Onde é Utilizado o AutoDock?
O AutoDock já foi distribuído a mais de 29000 utilizadores em todo o mundo. Está a ser utilizado em ambientes académicos, governamentais, sem fins lucrativos e comerciais. Em Janeiro de 2011, uma pesquisa no ISI Citation Index mostrou mais de 2700 publicações que citaram os principais artigos sobre métodos AutoDock.
AutoDock está agora distribuído sob a licença de código aberto GPL e está disponível gratuitamente para todos os utilizadores. Devido às restrições de incorporar software licenciado GPL em outros códigos para fins de redistribuição, algumas empresas podem desejar licenciar a AutoDock sob um contrato de licença separado – que podemos arranjar. Por favor contacte o Prof. Arthur J. Olson através do número + 1 (858) 784-2526 para mais informações.
Porquê usar o AutoDock?
O AutoDock tem sido amplamente utilizado e existem muitos exemplos da sua aplicação bem sucedida na literatura (ver Referências); em 2006, o AutoDock foi o software de ancoragem mais citado. É muito rápido, fornece previsões de alta qualidade de conformações ligandas, e boas correlações entre constantes de inibição previstas e constantes experimentais. A AutoDock também demonstrou ser útil em docking cego, onde a localização do local de encadernação não é conhecida. Além disso, o AutoDock é software livre e a versão 4 é distribuída sob a Licença Pública Geral GNU; também é fácil de obter.

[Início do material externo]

(** * Wordle solver: feedback, codec, filtering, entropy selection, game loop

    A shallow embedding of [wordle_solver/solver.py] (the interactive
    solver) and [wordle_solver/simulate_wordle.py] (the batch simulator),
    followed by the properties established about them; the last part
    ("Further properties of the code") covers the sessions of the window,
    the simulation run with its live display, and the final report.

    Conventions of the embedding.
    - A Python [str] is a [string]; [s[i]] is [str_getitem], which raises
      [IndexError] out of range, as Python does.
    - A Python [int] is a [Z]; a cell of the [numpy.uint8] feedback table
      is a [Z] reduced modulo 256.
    - A Python list updated by index is a [list] with [list_setitem];
      [None] entries of [answer_letters] are [None : option ascii].
    - A raised exception is the [Raise] branch of [result].
    - The module-level dictionary [entropy_cache] is a [gmap] threaded
      through the calls that read and write it.
    - Python floats are kept abstract: the arithmetic the code performs on
      them is an interface ([PyFloat]); the embedding is parametric in it,
      and exact real arithmetic ([R]) is one instance. *)

From Stdlib Require Import ZArith List String Ascii Bool Lia Reals Lra.
From stdpp Require Import base option list strings gmap sorting.

Open Scope string_scope.
Open Scope Z_scope.
Open Scope list_scope.

(** ** Exceptions and fallible computations *)

Inductive exn : Type :=
| IndexError
| ValueError
| ZeroDivisionError
| TypeError.

Inductive result (A : Type) : Type :=
| Ok (a : A)
| Raise (e : exn).
Arguments Ok {A} a.
Arguments Raise {A} e.

#[global] Instance exn_eq_dec : EqDecision exn.
Proof. solve_decision. Defined.

#[global] Instance result_eq_dec {A} `{EqDecision A} : EqDecision (result A).
Proof. solve_decision. Defined.

#[global] Instance result_ret : MRet result := fun A a => Ok a.
#[global] Instance result_bind : MBind result := fun A B k r =>
  match r with
  | Ok a => k a
  | Raise e => Raise e
  end.

(** [for i in xs: s = body i s], stopping at the first exception. *)
Fixpoint for_each {I St} (xs : list I) (body : I → St → result St) (s : St)
  : result St :=
  match xs with
  | [] => Ok s
  | i :: xs' => s' ← body i s; for_each xs' body s'
  end.

(** [for i in range(n)]. *)
Definition for_range {St} (n : nat) (body : nat → St → result St) (s : St)
  : result St :=
  for_each (seq 0 n) body s.

(** ** Python sequence primitives *)

(** [s[i]] on a string. *)
Definition str_getitem (s : string) (i : nat) : result ascii :=
  match String.get i s with
  | Some c => Ok c
  | None => Raise IndexError
  end.

(** [l[i]] on a list. *)
Definition list_getitem {A} (l : list A) (i : nat) : result A :=
  match l !! i with
  | Some x => Ok x
  | None => Raise IndexError
  end.

(** [l[i] = x] on a list. *)
Definition list_setitem {A} (l : list A) (i : nat) (x : A) : result (list A) :=
  if decide (i < length l)%nat then Ok (<[i:=x]> l) else Raise IndexError.

(** [x in l]. *)
Definition py_in {A} `{EqDecision A} (x : A) (l : list A) : bool :=
  bool_decide (x ∈ l).

(** [l.index(x)]: the first position of [x], [ValueError] when absent. *)
Fixpoint list_index {A} `{EqDecision A} (l : list A) (x : A) : result nat :=
  match l with
  | [] => Raise ValueError
  | y :: l' => if decide (y = x) then Ok 0%nat
               else (j ← list_index l' x; Ok (S j))
  end.

(** ** Feedback ([get_feedback], identical in both files) *)

(** [list(answer)]; the entries set to [None] by the first pass are [None]. *)
Definition letters_of (answer : string) : list (option ascii) :=
  Some <$> list_ascii_of_string answer.

Definition fb_state : Type := list Z * list (option ascii).

(** First loop: exact positional matches. *)
Definition pass1_body (guess answer : string) (i : nat) (st : fb_state)
  : result fb_state :=
  let '(feedback, answer_letters) := st in
  g ← str_getitem guess i;
  a ← str_getitem answer i;
  if decide (g = a) then
    feedback' ← list_setitem feedback i 2;
    answer_letters' ← list_setitem answer_letters i None;
    Ok (feedback', answer_letters')
  else Ok st.

(** Second loop: letters present elsewhere, each answer letter used once. *)
Definition pass2_body (guess : string) (i : nat) (st : fb_state)
  : result fb_state :=
  let '(feedback, answer_letters) := st in
  f ← list_getitem feedback i;
  if decide (f = 0) then
    g ← str_getitem guess i;
    if py_in (Some g) answer_letters then
      feedback' ← list_setitem feedback i 1;
      j ← list_index answer_letters (Some g);
      answer_letters' ← list_setitem answer_letters j None;
      Ok (feedback', answer_letters')
    else Ok st
  else Ok st.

Runir o seu Projecto de Pesquisa AutoDock na Grelha da Comunidade Mundial!
A sua pesquisa é executada no AutoDock? Se sim, poderá ser elegível para beneficiar do poder computacional gratuito do World Community Grid para acelerar a sua pesquisa. A AutoDock já foi “activada” pela equipa técnica da World Community Grid e é executada na World Community Grid com os seguintes projectos:
- Projecto FightAIDS@Home do The Scripps Research Institute.

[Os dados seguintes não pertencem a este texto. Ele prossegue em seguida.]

(** * WASP mapping/filter_remapped_reads.py: remap verification and filtering

    A shallow embedding of [filter_reads], [write_reads] and [main] of
    [mapping/filter_remapped_reads.py], with the Python built-ins they call
    ([str.split], [str.join], [in] on strings, [int]) modelled on ASCII
    strings, followed by the properties of the two passes. *)

From Stdlib Require Import ZArith String Ascii List Bool Lia.
From stdpp Require Import base decidable option list gmap strings.

Local Open Scope string_scope.
Local Open Scope list_scope.

(** ** Python string built-ins used by the script *)

Module PyStr.

(** [s.split(sep)] for a one-character separator: never the empty list, an
    empty field between two adjacent separators. *)
Fixpoint split (sep : ascii) (s : string) : list string :=
  match s with
  | EmptyString => [EmptyString]
  | String c s' =>
      if Ascii.eqb c sep then EmptyString :: split sep s'
      else match split sep s' with
           | [] => [String c EmptyString]
           | w :: ws => String c w :: ws
           end
  end.

(** [sep.join(l)]. *)
Fixpoint join (sep : string) (l : list string) : string :=
  match l with
  | [] => EmptyString
  | [w] => w
  | w :: ws => w ++ sep ++ join sep ws
  end.

(** [c in s] for a one-character [c]. *)
Fixpoint contains (c : ascii) (s : string) : bool :=
  match s with
  | EmptyString => false
  | String d s' => Ascii.eqb d c || contains c s'
  end.

(** Whitespace accepted around a literal by [int]: TAB..CR and space. *)
Definition is_space (c : ascii) : bool :=
  let n := nat_of_ascii c in
  ((9 <=? n)%nat && (n <=? 13)%nat) || (n =? 32)%nat.

Definition digit_val (c : ascii) : option Z :=
  let n := nat_of_ascii c in
  if ((48 <=? n)%nat && (n <=? 57)%nat)%bool then Some (Z.of_nat n - 48)%Z
  else None.

Fixpoint lstrip (s : string) : string :=
  match s with
  | EmptyString => EmptyString
  | String c s' => if is_space c then lstrip s' else s
  end.

Fixpoint all_space (s : string) : bool :=
  match s with
  | EmptyString => true
  | String c s' => is_space c && all_space s'
  end.

(** The digits of a base-10 literal: single underscores are allowed between
    digits, trailing whitespace after the last digit. [prev] tells whether
    the previous character was a digit. *)
Fixpoint int_digits (s : string) (acc : Z) (prev : bool) : option Z :=
  match s with
  | EmptyString => if prev then Some acc else None
  | String c s' =>
      match digit_val c with
      | Some d => int_digits s' (10 * acc + d)%Z true
      | None =>
          if Ascii.eqb c "_" then
            if prev then int_digits s' acc false else None
          else if is_space c then
            if prev && all_space s' then Some acc else None
          else None
      end
  end.

(** [int(s)] in base 10, with the literal syntax of Python 3 on ASCII
    strings (ASCII digits only) and no bound on the number of digits: [None]
    stands for the [ValueError] of an invalid literal. *)
Definition int (s : string) : option Z :=
  match lstrip s with
  | String "+" s' => int_digits s' 0 false
  | String "-" s' => Z.opp <$> int_digits s' 0 false
  | s' => int_digits s' 0 false
  end.

End PyStr.

(** ** Alignment records, exceptions and the state of the first pass *)

(** The fields of a [pysam] aligned read that the script reads. *)
Record read := Read {
  qname : string;
  is_secondary : bool;
  is_paired : bool;
  is_proper_pair : bool;
  is_read1 : bool;
  is_read2 : bool;
  pos : Z;
  next_reference_start : Z
}.

(** The places where the script raises; each is a [ValueError] in Python. *)
Inductive exn :=
| BadReadName (name : string)      (* fewer than four fields *)
| InvalidLiteral (s : string)      (* [int(s)] on a non-integer *)
| UnpackMismatch (n : nat)         (* [c1, c2 = l] with [len(l) = n], [n <> 2] *)
| SawTooManyTimes (name : string). (* a name resolved a second time *)

Inductive result (A : Type) :=
| Ok (a : A)
| Raise (e : exn).
Arguments Ok {A} a.
Arguments Raise {A} e.

Definition bind {A B} (m : result A) (k : A -> result B) : result B :=
  match m with
  | Ok a => k a
  | Raise e => Raise e
  end.

Notation "x <-! m ; k" := (bind m (fun x => k))
  (at level 100, m at next level, right associativity).

Definition to_int (s : string) : result Z :=
  match PyStr.int s with
  | Some z => Ok z
  | None => Raise (InvalidLiteral s)
  end.

#[global] Instance exn_eq_dec : EqDecision exn.
Proof. solve_decision. Defined.

(** [read_counts], [keep_reads] and [bad_reads] of [filter_reads]. *)
Record vstate := VState {
  read_counts : gmap string Z;
  keep_reads : gset string;
  bad_reads : gset string
}.

Definition init : vstate := VState ∅ ∅ ∅.

Definition add_bad (orig_name : string) (st : vstate) : vstate :=
  VState (read_counts st) (keep_reads st) ({[orig_name]} ∪ bad_reads st).

(** Lines 121-139: what the loop does with a record once [correct_map] is
    known. *)
Definition account (st : vstate) (orig_name : string) (total : Z)
    (correct_map : bool) : result vstate :=
  if correct_map then
    let c := match read_counts st !! orig_name with
             | Some c => (c + 1)%Z
             | None => 1%Z
             end in
    let counts := <[orig_name := c]> (read_counts st) in
    if (c =? total)%Z then
      if decide (orig_name ∈ keep_reads st) then
        Raise (SawTooManyTimes orig_name)
      else
        Ok (VState (delete orig_name counts)
                   ({[orig_name]} ∪ keep_reads st) (bad_reads st))
    else Ok (VState counts (keep_reads st) (bad_reads st))
  else Ok (add_bad orig_name st).

(** Lines 58-139: one iteration of the loop of [filter_reads]. *)
Definition filter_step (st : vstate) (r : read) : result vstate :=
  if is_secondary r then Ok st
  else
    let words := PyStr.split "." (qname r) in
    if (length words <? 4)%nat then Raise (BadReadName (qname r))
    else
      let orig_name := PyStr.join "." (take (length words - 3) words) in
      match drop (length words - 3) words with
      | [coord_str; num_str; total_str] =>
          num <-! to_int num_str;
          total <-! to_int total_str;
          if PyStr.contains "-" coord_str then
            match PyStr.split "-" coord_str with
            | [c1; c2] =>
                if negb (is_paired r) then Ok (add_bad orig_name st)
                else if negb (is_proper_pair r) then Ok (add_bad orig_name st)
                else
                  pos1 <-! to_int c1;
                  pos2 <-! to_int c2;
                  let '(left_pos, right_pos) :=
                    if (pos1 <? pos2)%Z then (pos1, pos2) else (pos2, pos1) in
                  if (pos r <? next_reference_start r)%Z
                     || ((pos r =? next_reference_start r)%Z
                         && is_read1 r && negb (is_read2 r))
                  then
                    account st orig_name total
                      ((pos1 =? pos r + 1)%Z
                       && (pos2 =? next_reference_start r + 1)%Z)
                  else Ok st
            | l => Raise (UnpackMismatch (length l))
            end
          else
            pos0 <-! to_int coord_str;
            account st orig_name total (pos0 =? pos r + 1)%Z
      | l => Raise (UnpackMismatch (length l))
      end.

(** The loop of [filter_reads] from a given state: an exception ends it. *)
Fixpoint run (st : vstate) (remap_bam : list read) : result vstate :=
  match remap_bam with
  | [] => Ok st
  | r :: rest => st' <-! filter_step st r; run st' rest
  end.

(** [filter_reads(remap_bam)] returns [(keep_reads, bad_reads)]. *)
Definition filter_reads (remap_bam : list read)
    : result (gset string * gset string) :=
  st <-! run init remap_bam;
  Ok (keep_reads st, bad_reads st).

(** ** The second pass *)

(** [keep_count], [bad_count], [discard_count] and what has been handed to
    [keep_bam.write], oldest first. *)
Record wstate := WState {
  keep_count : Z;
  bad_count : Z;
  discard_count : Z;
  keep_bam : list read
}.

(** Lines 153-159: one iteration of the loop of [write_reads]. *)
Definition write_step (keep bad : gset string) (w : wstate) (r : read)
    : wstate :=
  if decide (qname r ∈ bad) then
    WState (keep_count w) (bad_count w + 1)%Z (discard_count w) (keep_bam w)
  else if decide (qname r ∈ keep) then
    WState (keep_count w + 1)%Z (bad_count w) (discard_count w)
           (keep_bam w ++ [r])
  else
    WState (keep_count w) (bad_count w) (discard_count w + 1)%Z (keep_bam w).

Definition write_reads (to_remap_bam : list read) (keep bad : gset string)
    : wstate :=
  fold_left (write_step keep bad) to_remap_bam (WState 0 0 0 []).

(** [main]: the first pass over [remap_bam], then the second over
    [to_remap_bam]. *)
Definition main (to_remap_bam remap_bam : list read) : result wstate :=
  kb <-! filter_reads remap_bam;
  Ok (write_reads to_remap_bam kb.1 kb.2).

(** ** Derived views of the loop body *)

(** Lines 67-80 on their own: the identifier of a remapped read. *)
Record decoded := Decoded {
  original_name : string;
  coordinate_spec : string;
  variant_index : Z;
  variant_total : Z
}.

Definition decode (q : string) : result decoded :=
  let words := PyStr.split "." q in
  if (length words <? 4)%nat then Raise (BadReadName q)
  else
    let orig_name := PyStr.join "." (take (length words - 3) words) in
    match drop (length words - 3) words with
    | [coord_str; num_str; total_str] =>
        num <-! to_int num_str;
        total <-! to_int total_str;
        Ok (Decoded orig_name coord_str num total)
    | l => Raise (UnpackMismatch (length l))
    end.

(** Line 106: the record is taken as the left end of its pair. *)
Definition left_mate (r : read) : bool :=
  (pos r <? next_reference_start r)%Z
  || ((pos r =? next_reference_start r)%Z && is_read1 r && negb (is_read2 r)).

(** What one record contributes, whatever the state: nothing ([continue]
    before line 121), or a name with its total and [correct_map]. *)
Inductive verdict :=
| Skipped
| Judged (orig_name : string) (total : Z) (correct_map : bool).

Definition classify (r : read) : result verdict :=
  if is_secondary r then Ok Skipped
  else
    d <-! decode (qname r);
    if PyStr.contains "-" (coordinate_spec d) then
      match PyStr.split "-" (coordinate_spec d) with
      | [c1; c2] =>
          if negb (is_paired r) then
            Ok (Judged (original_name d) (variant_total d) false)
          else if negb (is_proper_pair r) then
            Ok (Judged (original_name d) (variant_total d) false)
          else
            pos1 <-! to_int c1;
            pos2 <-! to_int c2;
            if left_mate r then
              Ok (Judged (original_name d) (variant_total d)
                    ((pos1 =? pos r + 1)%Z
                     && (pos2 =? next_reference_start r + 1)%Z))
            else Ok Skipped
      | l => Raise (UnpackMismatch (length l))
      end
    else
      pos0 <-! to_int (coordinate_spec d);
      Ok (Judged (original_name d) (variant_total d) (pos0 =? pos r + 1)%Z).

Definition apply_verdict (st : vstate) (v : verdict) : result vstate :=
  match v with
  | Skipped => Ok st
  | Judged orig_name total correct_map => account st orig_name total correct_map
  end.


(** ** Vocabulary of the statements *)

(** An identifier the decoder rejects: fewer than four fields, or one of the
    last two fields is not an integer literal. *)
Definition malformed (q : string) : bool :=
  let words := PyStr.split "." q in
  (length words <? 4)%nat
  || match drop (length words - 2) words with
     | [n; t] =>
         negb (bool_decide (is_Some (PyStr.int n))
               && bool_decide (is_Some (PyStr.int t)))
     | _ => true
     end.

(** The exceptions that report a malformed identifier. *)
Definition malformed_identifier (e : exn) : bool :=
  match e with
  | BadReadName _ | InvalidLiteral _ => true
  | UnpackMismatch _ | SawTooManyTimes _ => false
  end.

(** The three classes of the second pass, in the order it tests them. *)
Definition counted_bad (bad : gset string) (r : read) : Prop :=
  qname r ∈ bad.

Definition counted_kept (keep bad : gset string) (r : read) : Prop :=
  (qname r ∉ bad) /\ (qname r ∈ keep).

- Projeto Discover Dengue Drugs – Together do The University of Texas Medical Branch.
- Ajuda no combate ao câncer infantil
> - Pesquisa de Drogas Antivirais Influenza
- GO Fight Against Malaria
Please review World Community Grid’s research project criteria and contact World Community Grid if you have an idea for a project proposal or any questions.